## Assignment:
When you reach the line containing "Definition command_char (c" in the entries below, begin reproducing lines exactly, and stop once the line containing "(** [write(2, s, n)] *)" is done.

Collected data entries
........

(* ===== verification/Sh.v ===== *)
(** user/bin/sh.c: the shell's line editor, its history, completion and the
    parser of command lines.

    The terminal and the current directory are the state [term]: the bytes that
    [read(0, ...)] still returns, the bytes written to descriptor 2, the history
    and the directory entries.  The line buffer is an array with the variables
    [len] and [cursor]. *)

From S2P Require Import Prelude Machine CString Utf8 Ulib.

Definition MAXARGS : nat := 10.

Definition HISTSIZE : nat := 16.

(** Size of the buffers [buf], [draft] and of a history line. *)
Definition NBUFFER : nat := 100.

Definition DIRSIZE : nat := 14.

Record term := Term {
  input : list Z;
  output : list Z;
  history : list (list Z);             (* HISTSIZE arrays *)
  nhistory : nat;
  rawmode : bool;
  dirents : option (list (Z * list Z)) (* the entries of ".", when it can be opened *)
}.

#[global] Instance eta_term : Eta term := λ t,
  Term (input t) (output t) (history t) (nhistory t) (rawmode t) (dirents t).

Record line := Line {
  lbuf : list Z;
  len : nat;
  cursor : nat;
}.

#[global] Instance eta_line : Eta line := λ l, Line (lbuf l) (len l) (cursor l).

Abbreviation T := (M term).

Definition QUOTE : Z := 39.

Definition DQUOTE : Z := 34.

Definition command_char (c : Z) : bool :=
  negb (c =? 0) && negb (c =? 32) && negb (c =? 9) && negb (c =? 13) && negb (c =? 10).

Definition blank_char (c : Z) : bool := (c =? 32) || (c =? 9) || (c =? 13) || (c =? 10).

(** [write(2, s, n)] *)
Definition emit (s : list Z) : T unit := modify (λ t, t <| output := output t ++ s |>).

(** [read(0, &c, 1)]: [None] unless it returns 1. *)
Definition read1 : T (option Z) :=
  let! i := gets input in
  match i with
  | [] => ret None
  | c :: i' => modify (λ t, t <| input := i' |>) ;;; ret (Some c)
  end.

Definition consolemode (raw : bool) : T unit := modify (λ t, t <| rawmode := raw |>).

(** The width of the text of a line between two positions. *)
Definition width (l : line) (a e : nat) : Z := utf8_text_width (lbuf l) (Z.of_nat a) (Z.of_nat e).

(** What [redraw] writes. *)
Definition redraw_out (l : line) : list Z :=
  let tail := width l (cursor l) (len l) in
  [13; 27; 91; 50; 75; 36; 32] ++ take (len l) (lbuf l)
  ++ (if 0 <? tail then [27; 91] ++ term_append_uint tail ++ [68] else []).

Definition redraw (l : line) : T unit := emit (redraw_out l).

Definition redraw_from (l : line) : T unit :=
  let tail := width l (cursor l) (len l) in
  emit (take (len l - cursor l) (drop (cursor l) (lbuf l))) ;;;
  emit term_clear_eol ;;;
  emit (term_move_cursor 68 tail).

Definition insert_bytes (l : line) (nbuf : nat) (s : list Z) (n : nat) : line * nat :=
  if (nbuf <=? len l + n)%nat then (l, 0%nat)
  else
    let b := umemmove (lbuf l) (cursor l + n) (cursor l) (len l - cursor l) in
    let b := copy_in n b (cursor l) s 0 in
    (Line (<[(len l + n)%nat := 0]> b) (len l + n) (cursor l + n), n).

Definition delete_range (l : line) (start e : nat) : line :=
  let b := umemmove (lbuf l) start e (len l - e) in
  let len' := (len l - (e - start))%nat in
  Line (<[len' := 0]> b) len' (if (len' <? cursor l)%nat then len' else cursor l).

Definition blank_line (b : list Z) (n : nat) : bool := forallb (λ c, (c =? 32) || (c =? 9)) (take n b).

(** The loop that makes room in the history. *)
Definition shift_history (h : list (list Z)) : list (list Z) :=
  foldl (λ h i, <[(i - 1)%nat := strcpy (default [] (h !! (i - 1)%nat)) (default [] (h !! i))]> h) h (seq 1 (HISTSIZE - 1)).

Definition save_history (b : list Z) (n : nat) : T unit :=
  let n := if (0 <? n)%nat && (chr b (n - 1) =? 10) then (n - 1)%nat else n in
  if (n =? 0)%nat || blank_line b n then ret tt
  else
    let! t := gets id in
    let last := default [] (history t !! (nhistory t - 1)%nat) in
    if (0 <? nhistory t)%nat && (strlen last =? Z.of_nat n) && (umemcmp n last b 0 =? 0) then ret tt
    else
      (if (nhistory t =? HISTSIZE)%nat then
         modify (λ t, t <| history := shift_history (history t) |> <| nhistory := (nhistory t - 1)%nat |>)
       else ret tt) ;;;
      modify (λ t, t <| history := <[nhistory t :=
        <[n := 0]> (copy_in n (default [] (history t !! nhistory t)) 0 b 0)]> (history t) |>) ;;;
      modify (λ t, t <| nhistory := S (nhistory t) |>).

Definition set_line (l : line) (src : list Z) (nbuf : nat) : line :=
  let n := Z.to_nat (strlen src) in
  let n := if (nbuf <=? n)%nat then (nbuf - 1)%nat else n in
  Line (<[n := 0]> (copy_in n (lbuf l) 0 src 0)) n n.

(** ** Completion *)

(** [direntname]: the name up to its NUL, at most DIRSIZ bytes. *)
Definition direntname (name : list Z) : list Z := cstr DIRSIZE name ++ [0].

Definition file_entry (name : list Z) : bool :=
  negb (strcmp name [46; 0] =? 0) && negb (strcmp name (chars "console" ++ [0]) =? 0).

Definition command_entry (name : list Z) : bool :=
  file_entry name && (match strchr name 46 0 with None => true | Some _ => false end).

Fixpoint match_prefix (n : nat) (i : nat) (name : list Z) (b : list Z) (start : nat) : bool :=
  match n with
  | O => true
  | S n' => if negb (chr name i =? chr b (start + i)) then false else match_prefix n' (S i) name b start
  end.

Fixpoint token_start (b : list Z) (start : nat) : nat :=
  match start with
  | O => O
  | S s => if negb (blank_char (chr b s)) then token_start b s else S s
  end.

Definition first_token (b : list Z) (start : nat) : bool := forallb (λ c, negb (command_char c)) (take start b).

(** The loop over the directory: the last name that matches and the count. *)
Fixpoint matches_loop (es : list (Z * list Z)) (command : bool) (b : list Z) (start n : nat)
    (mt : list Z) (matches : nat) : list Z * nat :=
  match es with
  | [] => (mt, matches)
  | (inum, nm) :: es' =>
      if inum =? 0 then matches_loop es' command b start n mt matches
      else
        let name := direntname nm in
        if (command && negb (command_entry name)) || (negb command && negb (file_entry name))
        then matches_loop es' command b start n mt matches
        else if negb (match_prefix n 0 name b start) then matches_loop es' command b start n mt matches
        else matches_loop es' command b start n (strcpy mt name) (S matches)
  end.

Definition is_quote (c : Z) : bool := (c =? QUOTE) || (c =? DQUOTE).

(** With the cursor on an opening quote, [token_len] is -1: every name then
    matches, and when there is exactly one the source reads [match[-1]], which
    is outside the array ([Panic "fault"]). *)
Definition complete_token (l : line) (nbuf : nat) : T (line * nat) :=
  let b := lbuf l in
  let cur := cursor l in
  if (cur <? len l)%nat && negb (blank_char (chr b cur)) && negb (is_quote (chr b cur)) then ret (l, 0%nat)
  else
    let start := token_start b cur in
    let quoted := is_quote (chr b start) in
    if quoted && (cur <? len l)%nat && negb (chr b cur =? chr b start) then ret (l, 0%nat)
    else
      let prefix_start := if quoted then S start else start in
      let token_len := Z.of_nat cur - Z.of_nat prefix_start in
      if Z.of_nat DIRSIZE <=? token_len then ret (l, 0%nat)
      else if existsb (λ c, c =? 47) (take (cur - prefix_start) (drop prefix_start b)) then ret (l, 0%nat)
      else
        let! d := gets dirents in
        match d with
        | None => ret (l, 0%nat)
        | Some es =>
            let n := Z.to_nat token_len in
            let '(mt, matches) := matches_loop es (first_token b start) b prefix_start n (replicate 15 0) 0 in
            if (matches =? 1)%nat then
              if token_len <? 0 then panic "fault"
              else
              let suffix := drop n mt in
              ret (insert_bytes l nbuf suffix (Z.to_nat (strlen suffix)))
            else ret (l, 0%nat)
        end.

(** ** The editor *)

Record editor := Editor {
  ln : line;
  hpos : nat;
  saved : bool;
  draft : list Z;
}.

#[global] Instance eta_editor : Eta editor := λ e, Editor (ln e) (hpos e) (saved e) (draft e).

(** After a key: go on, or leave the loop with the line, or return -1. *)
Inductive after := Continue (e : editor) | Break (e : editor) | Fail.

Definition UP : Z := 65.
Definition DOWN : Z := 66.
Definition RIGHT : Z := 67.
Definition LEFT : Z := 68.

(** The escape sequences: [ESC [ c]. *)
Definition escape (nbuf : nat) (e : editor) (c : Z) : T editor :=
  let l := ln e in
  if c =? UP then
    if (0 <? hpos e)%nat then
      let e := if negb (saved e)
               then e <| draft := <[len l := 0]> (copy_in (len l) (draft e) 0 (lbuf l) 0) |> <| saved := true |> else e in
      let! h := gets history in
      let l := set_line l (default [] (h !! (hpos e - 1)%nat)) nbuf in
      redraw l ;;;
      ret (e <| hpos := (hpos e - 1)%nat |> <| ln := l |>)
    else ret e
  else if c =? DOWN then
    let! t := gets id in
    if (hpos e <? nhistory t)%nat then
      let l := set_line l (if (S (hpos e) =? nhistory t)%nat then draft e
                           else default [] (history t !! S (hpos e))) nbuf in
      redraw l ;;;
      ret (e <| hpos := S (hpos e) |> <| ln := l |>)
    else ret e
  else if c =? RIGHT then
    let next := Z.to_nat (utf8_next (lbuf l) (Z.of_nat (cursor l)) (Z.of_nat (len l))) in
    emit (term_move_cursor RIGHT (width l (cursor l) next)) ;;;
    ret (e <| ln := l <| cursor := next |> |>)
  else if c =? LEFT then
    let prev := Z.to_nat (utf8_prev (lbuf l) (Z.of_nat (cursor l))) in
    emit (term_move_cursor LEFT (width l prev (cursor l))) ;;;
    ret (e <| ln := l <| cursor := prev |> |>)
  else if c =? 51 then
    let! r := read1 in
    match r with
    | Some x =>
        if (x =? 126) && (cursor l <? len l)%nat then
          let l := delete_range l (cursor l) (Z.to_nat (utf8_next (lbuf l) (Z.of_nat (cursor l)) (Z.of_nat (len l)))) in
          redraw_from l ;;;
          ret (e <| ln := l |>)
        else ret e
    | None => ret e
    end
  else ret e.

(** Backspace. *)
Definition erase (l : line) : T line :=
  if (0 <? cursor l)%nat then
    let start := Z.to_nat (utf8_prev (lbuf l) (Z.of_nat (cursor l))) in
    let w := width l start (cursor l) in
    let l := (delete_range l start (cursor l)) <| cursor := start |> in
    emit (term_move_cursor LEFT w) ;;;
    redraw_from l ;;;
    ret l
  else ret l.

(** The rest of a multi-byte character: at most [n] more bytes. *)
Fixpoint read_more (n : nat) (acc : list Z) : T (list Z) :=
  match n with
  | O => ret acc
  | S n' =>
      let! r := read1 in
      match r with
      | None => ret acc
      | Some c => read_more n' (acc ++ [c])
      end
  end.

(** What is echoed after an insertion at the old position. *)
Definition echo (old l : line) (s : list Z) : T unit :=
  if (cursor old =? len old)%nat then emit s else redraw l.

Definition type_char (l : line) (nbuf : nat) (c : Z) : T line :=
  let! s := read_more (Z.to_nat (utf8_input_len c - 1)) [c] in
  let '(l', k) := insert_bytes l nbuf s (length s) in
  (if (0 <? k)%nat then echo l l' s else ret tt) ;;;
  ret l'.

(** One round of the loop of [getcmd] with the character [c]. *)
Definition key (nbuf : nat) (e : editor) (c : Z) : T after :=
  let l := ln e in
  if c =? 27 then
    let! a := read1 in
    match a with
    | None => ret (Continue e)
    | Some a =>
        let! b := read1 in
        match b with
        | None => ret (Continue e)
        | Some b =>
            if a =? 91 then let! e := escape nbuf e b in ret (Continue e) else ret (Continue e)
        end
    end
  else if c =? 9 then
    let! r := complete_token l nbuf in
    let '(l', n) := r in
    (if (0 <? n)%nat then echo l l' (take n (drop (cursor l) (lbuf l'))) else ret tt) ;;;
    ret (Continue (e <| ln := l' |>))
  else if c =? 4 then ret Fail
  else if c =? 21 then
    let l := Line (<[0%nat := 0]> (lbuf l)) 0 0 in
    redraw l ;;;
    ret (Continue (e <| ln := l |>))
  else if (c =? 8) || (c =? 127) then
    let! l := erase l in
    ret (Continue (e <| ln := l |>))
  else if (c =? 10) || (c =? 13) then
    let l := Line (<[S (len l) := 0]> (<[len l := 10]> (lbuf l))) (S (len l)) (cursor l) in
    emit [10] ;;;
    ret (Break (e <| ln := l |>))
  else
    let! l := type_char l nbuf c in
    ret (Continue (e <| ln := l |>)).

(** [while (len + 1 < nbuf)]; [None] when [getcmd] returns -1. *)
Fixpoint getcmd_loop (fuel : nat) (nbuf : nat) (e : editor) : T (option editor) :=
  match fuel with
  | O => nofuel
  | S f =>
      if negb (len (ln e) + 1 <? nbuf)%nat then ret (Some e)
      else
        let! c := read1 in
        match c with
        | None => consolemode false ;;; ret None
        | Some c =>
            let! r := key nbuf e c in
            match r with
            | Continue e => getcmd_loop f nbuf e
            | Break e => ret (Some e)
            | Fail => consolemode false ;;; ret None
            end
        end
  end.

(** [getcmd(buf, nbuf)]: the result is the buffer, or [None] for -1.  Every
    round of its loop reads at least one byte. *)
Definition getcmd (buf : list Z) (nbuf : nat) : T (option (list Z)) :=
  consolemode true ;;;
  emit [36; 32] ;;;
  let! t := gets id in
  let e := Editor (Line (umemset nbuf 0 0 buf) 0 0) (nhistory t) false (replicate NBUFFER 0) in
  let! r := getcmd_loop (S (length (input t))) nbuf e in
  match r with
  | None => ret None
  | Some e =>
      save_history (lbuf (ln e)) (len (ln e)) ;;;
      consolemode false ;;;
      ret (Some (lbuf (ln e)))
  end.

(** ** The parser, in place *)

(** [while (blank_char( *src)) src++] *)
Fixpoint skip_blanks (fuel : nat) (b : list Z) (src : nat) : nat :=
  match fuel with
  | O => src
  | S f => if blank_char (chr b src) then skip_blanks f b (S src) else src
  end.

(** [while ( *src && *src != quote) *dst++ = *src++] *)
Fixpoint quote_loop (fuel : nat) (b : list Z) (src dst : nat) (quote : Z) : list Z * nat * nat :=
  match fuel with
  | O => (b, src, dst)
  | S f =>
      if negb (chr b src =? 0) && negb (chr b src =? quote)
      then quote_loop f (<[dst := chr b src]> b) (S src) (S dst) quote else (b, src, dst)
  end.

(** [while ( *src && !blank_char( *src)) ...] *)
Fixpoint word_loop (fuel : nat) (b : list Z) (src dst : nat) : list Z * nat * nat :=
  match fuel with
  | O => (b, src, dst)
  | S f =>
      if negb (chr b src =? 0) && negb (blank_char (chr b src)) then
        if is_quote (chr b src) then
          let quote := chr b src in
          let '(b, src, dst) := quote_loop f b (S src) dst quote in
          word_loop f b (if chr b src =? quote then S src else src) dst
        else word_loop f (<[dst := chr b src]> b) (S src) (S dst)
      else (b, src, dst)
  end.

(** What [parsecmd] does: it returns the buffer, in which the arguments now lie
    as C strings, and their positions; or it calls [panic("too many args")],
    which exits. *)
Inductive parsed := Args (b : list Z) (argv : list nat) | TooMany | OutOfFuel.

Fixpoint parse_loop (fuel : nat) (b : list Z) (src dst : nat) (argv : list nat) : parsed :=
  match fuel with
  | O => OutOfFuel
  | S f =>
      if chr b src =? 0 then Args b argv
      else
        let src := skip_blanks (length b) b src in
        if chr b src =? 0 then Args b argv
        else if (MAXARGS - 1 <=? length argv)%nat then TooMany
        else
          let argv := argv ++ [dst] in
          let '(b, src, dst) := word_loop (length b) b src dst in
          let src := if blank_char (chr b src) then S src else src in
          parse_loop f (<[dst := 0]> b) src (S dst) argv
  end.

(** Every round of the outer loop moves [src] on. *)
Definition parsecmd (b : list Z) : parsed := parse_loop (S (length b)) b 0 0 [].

........

## Solution for this problem:
Definition command_char (c : Z) : bool :=
  negb (c =? 0) && negb (c =? 32) && negb (c =? 9) && negb (c =? 13) && negb (c =? 10).

Definition blank_char (c : Z) : bool := (c =? 32) || (c =? 9) || (c =? 13) || (c =? 10).

(** [write(2, s, n)] *)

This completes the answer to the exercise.